Since I could lose a few pounds, and still have been known to eat a double scoop of Breyers on a Friday night …and Häagen-Dazs during the week … and Kohr Bros in Ocean City on the weekends … and Bredenbeck’s in Chestnut Hill when I’m out with the kids—oh, you get the point—little miss high on her French horse could have easily been talking about me. I needed to know what made the French so special, why there is a popular diet book called French Women Don’t Get Fat.

The book was written in 2004. In 2012, it’s time to update the title to French Women Are Now Getting Fat.

France has its own national campaign to fight obesity. And much like little Miss Frenchie in Philly, the entire country is pointing at overweight Americans as bad examples. Images of overweight children and adults in the United States are regularly seen on French TV news, and in public service announcements and print ads. “Obésité: la France sur la voie des Etats-Unis,” warned Le Monde in the headline over a 2006 article on the new “epidemic.” The magazine predicted “in 2020 the French will resemble today’s Americans.” The French are right on track to make that prediction come true. Nearly 18 percent of French adults are now obese, up 12 percent from a decade ago. By comparison, one in three American adults is considered obese, but we are holding steady.

All of this helps explains the disdain of the petulant Parisian for the extra-scoop crowd. The French believe that America is exporting obesity. France is becoming increasingly colonized by chain restaurants, from fast-food joints like Subway and McDonald’s to more upscale sit-down franchises like a steakhouse called Hippopotamus, which now make up 20 percent of the country’s restaurant sales. France is second only to the United States in consuming Big Macs and other McDonald’s fare.

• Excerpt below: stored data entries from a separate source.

Lemma file_lines_lacks text : forallb (lacks (chr 10)) (file_lines text) = true.
Proof.
  unfold file_lines, split_on. assert (Ha : lacks (chr 10) "" = true) by reflexivity. revert Ha.
  generalize "". induction text as [|c text IH]; intros acc Ha; cbn [split_loop forallb].
  - rewrite Ha. reflexivity.
  - change (startswith nl (String c text)) with (char_eqb (chr 10) c && true). rewrite andb_true_r.
    destruct (char_eqb (chr 10) c) eqn:E; [|apply IH, lacks_snoc; assumption].
    cbn [forallb str_len nl String.length Nat.sub]. rewrite Ha. apply IH. reflexivity.
Qed.

Lemma file_lines_join l : l <> [] -> forallb (lacks (chr 10)) l = true -> file_lines (join nl l) = l.
Proof. apply (split_on_join (chr 10)). Qed.

(** The trailing line feeds that [rstrip] drops are empty lines. *)
Abbreviation line_feeds n := (Nat.iter n (fun s : string => nl +:+ s) "").

Lemma rstrip_line_feeds text : exists n, text = rstrip_chars nl text +:+ line_feeds n.
Proof.
  unfold rstrip_chars. change (String.list_ascii_of_string nl) with [chr 10]. cbn [existsb].
  induction text as [|c text (n & IH)]; [exists 0; reflexivity|]. cbn [rstrip_by].
  destruct (rstrip_by _ text) as [|d r].
  - rewrite orb_false_r. destruct (char_eqb c (chr 10)) eqn:E.
    + apply Ascii.eqb_eq in E as ->. exists (S n). rewrite IH. reflexivity.
    + exists n. rewrite IH. reflexivity.
  - exists n. rewrite IH at 1. reflexivity.
Qed.

Lemma file_lines_rstrip text :
  exists n, file_lines text = file_lines (rstrip_chars nl text) ++ repeat "" n.
Proof.
  destruct (rstrip_line_feeds text) as (n & Ht). exists n. rewrite Ht at 1. clear Ht.
  generalize (rstrip_chars nl text). intros s. induction n as [|n IH].
  - cbn [Nat.iter repeat]. rewrite str_app_nil_r, app_nil_r. reflexivity.
  - change (line_feeds (S n)) with (nl +:+ line_feeds n). rewrite file_lines_app.
    f_equal. clear IH. induction n as [|n IH]; [reflexivity|].
    change (line_feeds (S n)) with ("" +:+ nl +:+ line_feeds n). rewrite file_lines_app, IH. reflexivity.
Qed.

(** The first element that satisfies a predicate, and the list around it. *)
Definition first_at {A} (f : A -> bool) (l a : list A) (x : A) (b : list A) : Prop :=
  l = a ++ x :: b /\ existsb f a = false /\ f x = true.

Lemma first_at_exists {A} (f : A -> bool) l :
  existsb f l = true -> exists a x b, first_at f l a x b.
Proof.
  induction l as [|y l IH]; simpl; [discriminate|]. destruct (f y) eqn:E; simpl.
  - intros _. exists [], y, l. split; [reflexivity|]. auto.
  - intros H. destruct (IH H) as (a & x & b & -> & Ha & Hx). exists (y :: a), x, b.
    split; [reflexivity|]. simpl. rewrite E. auto.
Qed.

Lemma subst_first_at {A} (f : A -> bool) g l a x b :
  first_at f l a x b -> subst_first f g l = a ++ g x ++ b.
Proof.
  intros (-> & Ha & Hx). induction a as [|y a IH]; simpl in *; [rewrite Hx; reflexivity|].
  apply orb_false_iff in Ha as [Hy Ha]. rewrite Hy, IH by exact Ha. reflexivity.
Qed.

Lemma find_app {A} (f : A -> bool) a b :
  List.find f (a ++ b) = match List.find f a with Some x => Some x | None => List.find f b end.
Proof. induction a as [|y a IH]; simpl; [reflexivity|]. destruct (f y); auto. Qed.

Lemma find_existsb {A} (f : A -> bool) l : existsb f l = false <-> List.find f l = None.
Proof.
  induction l as [|y l IH]; simpl; [tauto|]. destruct (f y); simpl; [split; discriminate | exact IH].
Qed.

(** ** The line of a secret *)

Definition SECRET_KEYS : list string := ["luks_password_encrypted"; "user_password_encrypted"].

Lemma indent_blank line : str_all is_blank (indent_of line) = true.
Proof.
  induction line as [|c line IH]; [reflexivity|]. simpl. destruct (is_blank c) eqn:E; [|reflexivity].
  simpl. rewrite E. exact IH.
Qed.
(** The table, in two parts. *)
Definition steps_to_packages : list (InstallStep * StepWiring) := [
  (MIGRATION_STAGING, wiring ["migration"] [
      setting "migration.enabled" (Some ENABLE_MIGRATION)
        (switch_with "Installation type" "Migration from existing Arch" "Fresh installation" "") always;
      setting "credentials.source_luks_password" (Some SOURCE_LUKS_PASSWORD)
        (enter_secret "Old disk password" "LUKS password of the existing install:" false)
        (when_set "migration.enabled")]
    (when_set "migration.enabled") migration_staging_execute);
  (USB_BOOT_DRIVE, wiring ["usb_boot"] [
      setting "usb_boot.enabled" (Some ENABLE_USB_BOOT)
        (switch_with "USB boot drive" "Yes - EFI partition and LUKS header on a USB drive"
           "No - boot from the internal disk"
           ("The internal disk keeps only ciphertext; " +:+
            "the system starts and unlocks only with the drive.")) always;
      setting "usb_boot.device" (Some USB_BOOT_DEVICE)
        (choose_one "USB drive" (Computed detected_disk_choices)
           "Select the USB drive (ALL DATA ON IT WILL BE ERASED):"
           "Enter the USB drive path (e.g. /dev/sdb):") (when_set "usb_boot.enabled");
      setting "usb_boot.recovery_system" (Some ENABLE_RECOVERY_SYSTEM)
        (switch_with "Recovery system" "Yes - signed Arch live system on the drive" "No"
           "Boot the Arch ISO from the drive under Secure Boot to repair the system.")
        (when_set "usb_boot.enabled");
      setting "usb_boot.iso_path" (Some ISO_PATH)
        (enter_text "Recovery ISO" "Arch ISO file, or the live medium (e.g. /dev/sr0):")
        recovery_system_wanted]
    (when_set "usb_boot.enabled") usb_boot_drive_execute);
  (STORAGE, wiring ["storage"] [
      setting "storage.target_disk" (Some TARGET_DISK)
        (choose_one "Disk" (Computed detected_disk_choices)
           "Select target disk (ALL DATA WILL BE ERASED):" "Enter disk path (e.g. /dev/sda):") always;
      setting "storage.wipe_method" (Some WIPE_METHOD)
        (choose_one "Wipe method" (Offered WIPE_CHOICES) "" "") always;
      setting "storage.swap.enabled" (Some ENABLE_SWAP) (switch "Swap file") always;
      setting "storage.swap.size_mb" (Some SWAP_SIZE_MB)
        (choose_one "Swap size" (Computed swap_size_choices) "" "") (when_set "storage.swap.enabled");
      setting "storage.swap.hibernation" (Some ENABLE_HIBERNATION)
        (switch_with "Hibernation" "On" "Off" "Resume from the swapfile after power-off.")
        (when_set "storage.swap.enabled");
      setting "credentials.luks_password" (Some LUKS_PASSWORD)
        (enter_secret "LUKS password" "LUKS encryption password:" true) always]
    always storage_execute);
  (PACMAN_MIRRORS, wiring ["system.mirrors"] [] mirrors_declared mirrors_execute);
  (PACKAGES, wiring ["packages"; "gpu"] [
      setting "system.cpu_vendor" (Some CPU_VENDOR)
        (choose_one "CPU vendor" (Offered CPU_CHOICES) "" "") always;
      setting "gpu.vendor" (Some GPU_VENDOR)
        (choose_one "GPU vendor" (Offered GPU_CHOICES) "" "") always;
      setting "gpu.driver" (Some GPU_DRIVER)
        (choose_one "NVIDIA driver" (Offered NVIDIA_DRIVER_CHOICES) "" "")
        (when_equal "gpu.vendor" (as_member GPU_NVIDIA));
      setting "packages.selected_desktops" (Some SELECTED_DESKTOPS)
        (Some (QChooseMany {| many_label := "Desktops"; many_choices := DESKTOP_CHOICES;
           many_description := "Select desktop environments to install (Space to toggle):" |})) always;
      setting "boot.selected_kernels" (Some SELECTED_KERNELS) None always]
    always packages_execute)].

Definition steps_after_packages : list (InstallStep * StepWiring) := [
  (MIGRATION_RESTORE, wiring [] [] (when_set "migration.enabled") migration_restore_execute);
  (SYSTEM, wiring ["system"] [
      setting "system.hostname" None (enter_text "Hostname" "Hostname:") always;
      setting "system.user.name" None (enter_text "Username" "Username:") always;
      setting "system.timezone" None
        (enter_text "Timezone" "Timezone (e.g. Europe/Helsinki):") always;
      setting "system.locale.keymap" None (enter_text "Keymap" "Keymap:") always;
      setting "credentials.user_password" (Some USER_PASSWORD)
        (enter_secret "User password" "User account password:" true) always]
    always system_execute);
  (DOCKER, wiring ["docker"]
      [setting "docker.enabled" (Some ENABLE_DOCKER) (switch "Docker") always]
    (when_set "docker.enabled") docker_execute);
  (GPU_DRIVER_STEP, wiring [] [] uses_proprietary_nvidia gpu_execute);
  (KERNEL_IMAGES, wiring ["boot"] [] always kernel_images_execute);
  (BOOTLOADER, wiring ["boot.loader"] [] always bootloader_execute);
  (RECOVERY_SYSTEM, wiring [] [] recovery_system_wanted recovery_execute);
  (SNAPPER, wiring ["snapper"] [] (when_set "snapper.enabled") snapper_execute);
  (BOOTABLE_SNAPSHOTS, wiring []
      [setting "boot.enable_snapshot_boot" (Some ENABLE_SNAPSHOT_BOOT) (switch "Bootable snapshots") always]
    (when_set "boot.enable_snapshot_boot") bootable_snapshots_execute);
  (SNAPSHOT_NOTIFICATIONS, wiring ["notifications"]
      [setting "notifications.enabled" (Some ENABLE_NOTIFICATIONS)
         (switch_with "Desktop notifications" "On" "Off" "Notify when a snapshot is taken.") always]
    snapshot_notifications_wanted (fun _ => snapshot_notifications_execute));
  (FIREWALL, wiring ["firewall"]
      [setting "firewall.enabled" (Some ENABLE_FIREWALL) (switch "Firewall (UFW)") always]
    (when_set "firewall.enabled") firewall_execute);
  (USB_BOOT_SAFEGUARDS, wiring [] [] (when_set "usb_boot.enabled") usb_safeguards_execute)].

Definition INSTALL_STEPS : list (InstallStep * StepWiring) := steps_to_packages ++ steps_after_packages.

Definition USB_BACKUP_SETTINGS : list StepSetting := [
  setting "sync.backup_partition" (Some BACKUP_PARTITION) None always;
  setting "sync.backup_categories" (Some BACKUP_CATEGORIES) None always].

Definition all_settings : list StepSetting :=
  concat (map (fun sw => step_settings sw.2) INSTALL_STEPS) ++ USB_BACKUP_SETTINGS.

Definition environment_variable_paths : list (EnvVariable * string) :=
  dict_update [] (omap (fun s =>
    match environment_variable s with Some v => Some (v, setting_path s) | None => None end) all_settings).

Definition variable_for_setting (path : string) : option EnvVariable :=
  match List.find (fun s => String.eqb (setting_path s) path) all_settings with
  | Some s => environment_variable s
  | None => None
  end.

(** ** Properties *)

Lemma setting_values_from_elem variables acc variable_paths values p v :
  setting_values_from variables acc variable_paths = Ok values -> (p, v) ∈ values ->
  (p, v) ∈ acc \/
  exists variable, (variable, p) ∈ variable_paths /\ is_set variables variable = true /\
    read_setting_text p (raw_text variables variable) (variable_name variable) = Ok v.
Proof.
  revert acc. induction variable_paths as [|[variable path] rest IH]; intros acc H Hin.
  - injection H as <-. auto.
  - simpl in H. destruct (is_set variables variable) eqn:Es.
    + apply obind_ok in H as (value & Hv & H). destruct (IH _ H Hin) as [Ha|(x & Hx & Hs)].
      * apply dict_set_elem in Ha as [[= -> ->]|Ha]; [|auto].
        right. exists variable. split; [left|]. auto.
      * right. exists x. split; [right; exact Hx | exact Hs].
    + destruct (IH _ H Hin) as [Ha|(x & Hx & Hs)]; [auto|].
      right. exists x. split; [right; exact Hx | exact Hs].
Qed.

(** The paths of the variables have a declared type that text can be read as. *)
Lemma variable_paths_typed :
  Forall (fun vp => exists t, setting_type vp.2 = Some t /\ text_type t = true)
    environment_variable_paths.
Proof.
  vm_compute. repeat (apply Forall_cons_2; [eexists; split; reflexivity|]). apply Forall_nil_2.
Qed.
(* ===== verification/Secrecy.v ===== *)
(** * Passwords stay on stdin

    Two installations whose configurations differ only in their passwords cannot be
    told apart by what the machine shows: command lines, log, output and the
    contents of every written file. *)

From S2P Require Import Prelude PyStr PyVal Effects Command Models Export Schema Samples Base ExpectedState Storage System Migration Registry Installer.

(** Skip what two programs have in common at their start. *)
Ltac same_start := apply indistinguishable_bind; [apply indistinguishable_refl | intros ?].

(** One step through two programs that differ in what they pass on stdin. *)
Ltac hide_step :=
  first
    [ apply indistinguishable_refl
    | apply indistinguishable_run_input; reflexivity
    | apply indistinguishable_run_input_quiet; reflexivity
    | apply indistinguishable_try_finally
    | apply indistinguishable_bind; [|intros ?] ].

Section Secrecy.
Context (k : Credentials) (config : InstallerConfig).
Let config' := with_credentials k config.

Lemma hidden_luks_is_usable : indistinguishable (luks_is_usable config) (luks_is_usable config').
Proof.
  unfold luks_is_usable. hide_step; [hide_step|]. destruct (negb a); [hide_step|].
  repeat hide_step.
Qed.

Lemma hidden_prepare_disk method :
  indistinguishable (prepare_disk config method) (prepare_disk config' method).
Proof.
  unfold prepare_disk.
  change (usb_boot config') with (usb_boot config).
  destruct (usb_boot config), method; try apply indistinguishable_refl.
  hide_step; [hide_step|]. destruct (negb a); [hide_step|].
  hide_step; [apply hidden_luks_is_usable | hide_step].
Qed.

Lemma hidden_setup_luks : indistinguishable (setup_luks config) (setup_luks config').
Proof.
  unfold setup_luks, format_luks, open_luks. hide_step; [hide_step|].
  destruct (success a && contains "active" (lower (stdout a))); [hide_step|].
  hide_step; [hide_step|]. hide_step; [|repeat hide_step].
  destruct (negb a0); cbn [when]; repeat hide_step.
Qed.

Lemma hidden_storage : indistinguishable (storage_execute config) (storage_execute config').
Proof.
  unfold storage_execute. same_start. destruct a; [apply indistinguishable_refl|].
  do 2 same_start.
  hide_step; [apply hidden_prepare_disk|]. hide_step; [apply hidden_setup_luks | hide_step].
Qed.

Lemma hidden_system : indistinguishable (system_execute config) (system_execute config').
Proof.
  unfold system_execute, create_user. cbv zeta. repeat same_start.
  apply indistinguishable_run_input. reflexivity.
Qed.

Lemma hidden_staging :
  indistinguishable (migration_staging_execute config) (migration_staging_execute config').
Proof.
  unfold migration_staging_execute. cbv zeta. same_start.
  hide_step; [unfold open_and_mount; repeat hide_step | hide_step].
Qed.

(** ** Every step, and the rest of the installation *)

Lemma hidden_executors :
  Forall (fun sw => indistinguishable (step_executor sw.2 config) (step_executor sw.2 config'))
    INSTALL_STEPS.
Proof.
  unfold INSTALL_STEPS.
  repeat first [apply Forall_nil_2 | apply Forall_cons_2; [cbn [snd wiring step_executor]|]];
    first [apply hidden_staging | apply hidden_storage | apply hidden_system
          | apply indistinguishable_refl].
Qed.

Lemma same_conditions :
  Forall (fun sw => step_enabled sw.2 (lookup_in config') = step_enabled sw.2 (lookup_in config))
    INSTALL_STEPS.
Proof.
  unfold INSTALL_STEPS.
  repeat first [apply Forall_nil_2 | apply Forall_cons_2; [cbn [snd wiring step_enabled]|]];
    try reflexivity; vm_compute; reflexivity.
Qed.

Lemma same_enabled_steps : enabled_steps config' = enabled_steps config.
Proof.
  unfold enabled_steps. generalize same_conditions. generalize INSTALL_STEPS as steps.
  induction 1 as [|sw steps Hsw _ IH]; [reflexivity|].
  cbn [List.filter]. rewrite Hsw.
  destruct (step_enabled sw.2 (lookup_in config)); [|exact IH]. cbn [map]. f_equal. exact IH.
Qed.

Lemma hidden_execute_step step :
  indistinguishable (execute_step config step) (execute_step config' step).
Proof.
  unfold execute_step, step_wiring. generalize hidden_executors.
  generalize INSTALL_STEPS as steps. induction 1 as [|[s w] steps Hw _ IH]; [apply indistinguishable_refl|].
  simpl. case_decide; [exact Hw | exact IH].
Qed.

Lemma hidden_run_steps : indistinguishable (run_steps config) (run_steps config').
Proof.
  rewrite !run_steps_loop, same_enabled_steps. apply indistinguishable_for_each. intros [n s].
  unfold run_step. hide_step; [hide_step|]. apply hidden_execute_step.
Qed.
End Secrecy.

(** ** Properties *)

(** C6: passwords only travel through the standard input of the commands that ask
    for them: whatever an installation does with one set of passwords, it can do
    with any other set, with the same command lines, log, output and file contents,
    the same answers and the same outcome. *)
Theorem passwords_hidden (safe_dump : pyval -> string) (config : InstallerConfig) (k : Credentials) :
  indistinguishable (install safe_dump config) (install safe_dump (with_credentials k config)).
Proof.
  rewrite !install_phases. apply indistinguishable_bind; [apply indistinguishable_refl | intros _].
  apply indistinguishable_bind; [unfold log_summary; rewrite same_enabled_steps; apply indistinguishable_refl|].
  intros _. apply indistinguishable_bind; [apply hidden_run_steps | intros _].
  apply indistinguishable_refl.
Qed.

The country has been way ahead of America in the battle of the national bulge. Aside from demonizing us as Super-Sized Satan, France has removed vending machines from schools, among other measures in a national obesity campaign. And the soda tax that Mayor Nutter failed to pass in Philadelphia is a national law in France. However, so far the law has done much more to help with austerity than obesity, raising $156 million in taxes as soda sales continue to climb.

It would seem France just wants to be fat, no matter what it costs. So save the attitude mademoiselle. It’s going to get you in trouble when Jonathan takes you to Geno’s or Pat’s. Take a cheesesteak or two back with you… les gens l’aimeront!